Although framed as a Bible-based movie, this film is more Hollywood than holy work


The Conjuring 2 and its predecessor in many ways fall outside the lines of standard Hollywood horror flicks. Both R-rated films have little bloody gore, few expletives, and no nudity or sexuality commingled lustfully with violence. Strikingly, the films’ ghost-hunting heroes draw their power from an unusual source—their own strong and loving marriage. And perhaps most peculiarly, the producers have included faith-based moviegoers in their marketing outreach. In an interview with WORLD before The Conjuring opened in 2013, screenwriters Carey and Chad Hayes said they based their script on Ephesians 6:12, a passage describing Christians’ struggle on earth as one against the spiritual forces of evil.

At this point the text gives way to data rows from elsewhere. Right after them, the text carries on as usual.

(** * The number-guessing game of [main.py]: model and verified properties

    A shallow embedding of the game engine, the statistics ledger and the
    thin endpoints of [main.py].

    - A Python [str] is a list of Unicode code points ([N]).
    - A Python [int] is a [Z].
    - The [games] registry is a finite map from game id to game record; the
      [stats] ledger is an insertion-ordered dictionary (an association
      list without duplicate keys), because [save_stats] writes its items
      in iteration order.
    - The file [scores.txt] is an optional text ([None]: no such file).
      Writing and reading are taken at the level of text: the codec of
      the file is assumed to write and read back every code point, and
      input/output errors other than a missing file are left out.
    - Exceptions are values of [exn]; a function that mutates globals is a
      state transformer that returns an [outcome] and the new state.
    - [random.randint] and [uuid.uuid4] are oracles: the values they draw
      are extra arguments of [create_game]. *)

From Stdlib Require Import ZArith NArith List Ascii String Lia Bool.
From stdpp Require Import base option list numbers gmap fin_maps.
Import ListNotations.

Local Open Scope Z_scope.

(* ===================================================================== *)
(** ** Python strings *)
(* ===================================================================== *)

Abbreviation str := (list N).

(** An ASCII literal as a [str]. *)
Definition of_string (s : string) : str :=
  List.map N_of_ascii (list_ascii_of_string s).

Definition LF : N := 10%N.         (* "\n" *)
Definition CR : N := 13%N.         (* "\r" *)
Definition SEMICOLON : N := 59%N.  (* ";"  *)
Definition PLUS : N := 43%N.       (* "+"  *)
Definition MINUS : N := 45%N.      (* "-"  *)
Definition UNDERSCORE : N := 95%N. (* "_"  *)
Definition ZERO : N := 48%N.       (* "0"  *)

(** [str.isspace] on one code point: the characters [str.strip()] removes. *)
Definition isspace (c : N) : bool :=
  ((9 <=? c) && (c <=? 13) || (28 <=? c) && (c <=? 32)
   || (c =? 133) || (c =? 160) || (c =? 5760)
   || (8192 <=? c) && (c <=? 8202)
   || (c =? 8232) || (c =? 8233) || (c =? 8239) || (c =? 8287)
   || (c =? 12288))%N.

Fixpoint lstrip (s : str) : str :=
  match s with
  | c :: s' => if isspace c then lstrip s' else s
  | [] => []
  end.

Definition rstrip (s : str) : str := rev (lstrip (rev s)).

(** [s.strip()] *)
Definition strip (s : str) : str := rstrip (lstrip s).

(** [s.split(sep)] for a one-character separator: always at least one
    field. *)
Fixpoint split (sep : N) (s : str) : list str :=
  match s with
  | [] => [[]]
  | c :: s' =>
      if (c =? sep)%N then [] :: split sep s'
      else match split sep s' with
           | field :: fields => (c :: field) :: fields
           | [] => [[c]]
           end
  end.

(** Reading a text file opened with the default [newline=None]: every
    "\r\n" and every lone "\r" arrives as "\n". *)
Fixpoint universal_newlines (s : str) : str :=
  match s with
  | [] => []
  | c :: s' =>
      if (c =? CR)%N then
        match s' with
        | c' :: s'' => if (c' =? LF)%N then LF :: universal_newlines s''
                       else LF :: universal_newlines s'
        | [] => [LF]
        end
      else c :: universal_newlines s'
  end.

(** [for line in f]: the lines of a text, each with its terminating "\n"
    (the last one has none when the text does not end in "\n"). *)
Fixpoint readlines (s : str) : list str :=
  match s with
  | [] => []
  | c :: s' =>
      if (c =? LF)%N then [c] :: readlines s'
      else match readlines s' with
           | line :: lines => (c :: line) :: lines
           | [] => [[c]]
           end
  end.

(** Decimal digits of a natural number, least significant first.  [fuel]
    bounds the number of further digits. *)
Fixpoint digits_le (fuel : nat) (n : N) : str :=
  let d := (ZERO + n mod 10)%N in
  match fuel with
  | O => [d]
  | S fuel' => if (n <? 10)%N then [d] else d :: digits_le fuel' (n / 10)%N
  end.

Definition digits (n : N) : str :=
  rev (digits_le (N.to_nat (N.log2 n)) n).

(** ["%d" % z] (and [str(z)], which an f-string uses). *)
Definition format_d (z : Z) : str :=
  if z <? 0 then MINUS :: digits (Z.to_N (- z)) else digits (Z.to_N z).

Definition isdigit (c : N) : bool := ((ZERO <=? c) && (c <=? 57))%N.

(** The digits of a decimal literal: ASCII digits, with single underscores
    allowed between two digits.  [prev] tells whether the previous
    character was a digit; [acc] is the value read so far. *)
Fixpoint int_digits (s : str) (prev : bool) (acc : N) : option N :=
  match s with
  | [] => if prev then Some acc else None
  | c :: s' =>
      if isdigit c then int_digits s' true (10 * acc + (c - ZERO))%N
      else if (c =? UNDERSCORE)%N && prev then
        match s' with
        | c' :: _ => if isdigit c' then int_digits s' false acc else None
        | [] => None
        end
      else None
  end.

(** [Py_ISSPACE]: the ASCII whitespace that the parser of [int] skips. *)
Definition ascii_space (c : N) : bool :=
  ((9 <=? c) && (c <=? 13) || (c =? 32))%N.

(** The digit zero of every script with decimal digits (Unicode 14.0.0,
    the database of Python 3.11); the digits one to nine of a script
    follow its zero. *)
Definition decimal_zeros : list N :=
  [
   48; 1632; 1776; 1984; 2406; 2534; 2662; 2790;
   2918; 3046; 3174; 3302; 3430; 3558; 3664; 3792;
   3872; 4160; 4240; 6112; 6160; 6470; 6608; 6784;
   6800; 6992; 7088; 7232; 7248; 42528; 43216; 43264;
   43472; 43504; 43600; 44016; 65296; 66720; 68912; 69734;
   69872; 69942; 70096; 70384; 70736; 70864; 71248; 71360;
   71472; 71904; 72016; 72784; 73040; 73120; 92768; 92864;
   93008; 120782; 120792; 120802; 120812; 120822; 123200; 123632;
   125264; 130032
  ]%N.

(** [Py_UNICODE_TODECIMAL]: the value of a decimal digit of any script. *)
Definition to_decimal (c : N) : option N :=
  match List.find (fun z => (z <=? c) && (c <=? z + 9))%N decimal_zeros with
  | Some z => Some (c - z)%N
  | None => None
  end.

(** What [int] makes of a character before it parses: an ASCII character
    stays, any other whitespace becomes " ", a decimal digit of another
    script becomes its ASCII digit, and anything else becomes "?". *)
Definition to_ascii (c : N) : N :=
  if (c <? 127)%N then c
  else if isspace c then 32%N
  else match to_decimal c with
       | Some d => (ZERO + d)%N
       | None => 63%N
       end.

Fixpoint skip_spaces (s : str) : str :=
  match s with
  | c :: s' => if ascii_space c then skip_spaces s' else s
  | [] => []
  end.

(** [int(s)] in base 10: the characters are first brought to ASCII, then
    come whitespace, an optional sign, the digits, and whitespace to the
    end.  [None] stands for [ValueError].  The limit that the interpreter
    puts on the number of digits (4300 unless configured otherwise) is left
    out. *)
Definition int (s : str) : option Z :=
  match rev (skip_spaces (rev (skip_spaces (List.map to_ascii s)))) with
  | c :: s' =>
      if (c =? MINUS)%N then (fun n => - Z.of_N n) <$> int_digits s' false 0%N
      else if (c =? PLUS)%N then Z.of_N <$> int_digits s' false 0%N
      else Z.of_N <$> int_digits (c :: s') false 0%N
  | [] => None
  end.

(* ===================================================================== *)
(** ** Python dictionaries with [str] keys, in insertion order *)
(* ===================================================================== *)

Definition dict (V : Type) : Type := list (str * V).

(** [d.get(k)]; [d[k]] is this with [None] read as [KeyError]. *)
Fixpoint dict_get {V} (d : dict V) (k : str) : option V :=
  match d with
  | [] => None
  | (k', v) :: d' => if bool_decide (k' = k) then Some v else dict_get d' k
  end.

(** [k in d] *)
Definition dict_mem {V} (d : dict V) (k : str) : bool :=
  match dict_get d k with Some _ => true | None => false end.

(** [d[k] = v]: a present key keeps its place, a new key goes last. *)
Fixpoint dict_set {V} (d : dict V) (k : str) (v : V) : dict V :=
  match d with
  | [] => [(k, v)]
  | (k', v') :: d' =>
      if bool_decide (k' = k) then (k', v) :: d'
      else (k', v') :: dict_set d' k v
  end.

Definition dict_keys {V} (d : dict V) : list str := List.map fst d.

(* ===================================================================== *)
(** ** Exceptions and stateful computations *)
(* ===================================================================== *)

(** The exceptions the program raises or meets.  A [ValueError] that a
    built-in raises ([int], tuple unpacking) carries an empty message
    here. *)
Inductive exn : Type :=
  | HTTPException (status_code : Z) (detail : str)
  | ValueError (msg : str)
  | KeyError (key : str).

Inductive outcome (A : Type) : Type :=
  | Return (a : A)
  | Raise (e : exn).
Arguments Return {A} a.
Arguments Raise {A} e.

(** A computation over a mutable state [S]: it returns or raises, and
    either way leaves a state behind. *)
Definition M (S A : Type) : Type := S -> outcome A * S.

Definition ret {S A} (a : A) : M S A := fun s => (Return a, s).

“This is the movie about how to overcome [evil],” Chad Hayes claimed.

In spite of this authoritative assertion, the Conjuring films are more like how-not-to manuals.

Each film details an allegedly true case of demon possession that Ed and Lorraine Warren (Patrick Wilson and Vera Farmiga) investigated in the 1970s. The Conjuring 2, newly released and sitting way atop this past weekend’s box office, opens in 1976 after the Warrens probe an apparently haunted house in Amityville, N.Y. Citing physical and spiritual exhaustion (and a premonition of her husband’s death), Lorraine decides to end their ghost-busting business. But a series of terrifying events a year later in Enfield, England, draws the Warrens back to their mission field.

British police say they’re powerless to help overwhelmed divorcée Peggy Hodgson (Frances O’Connor) and her four children. Attempting to drive the family out of their house, the spirit of an old man who died in a corner rocking chair is focusing his hateful energy on 12-year-old Janet (a talented Madison Wolfe), who earlier tinkered with a Ouija board.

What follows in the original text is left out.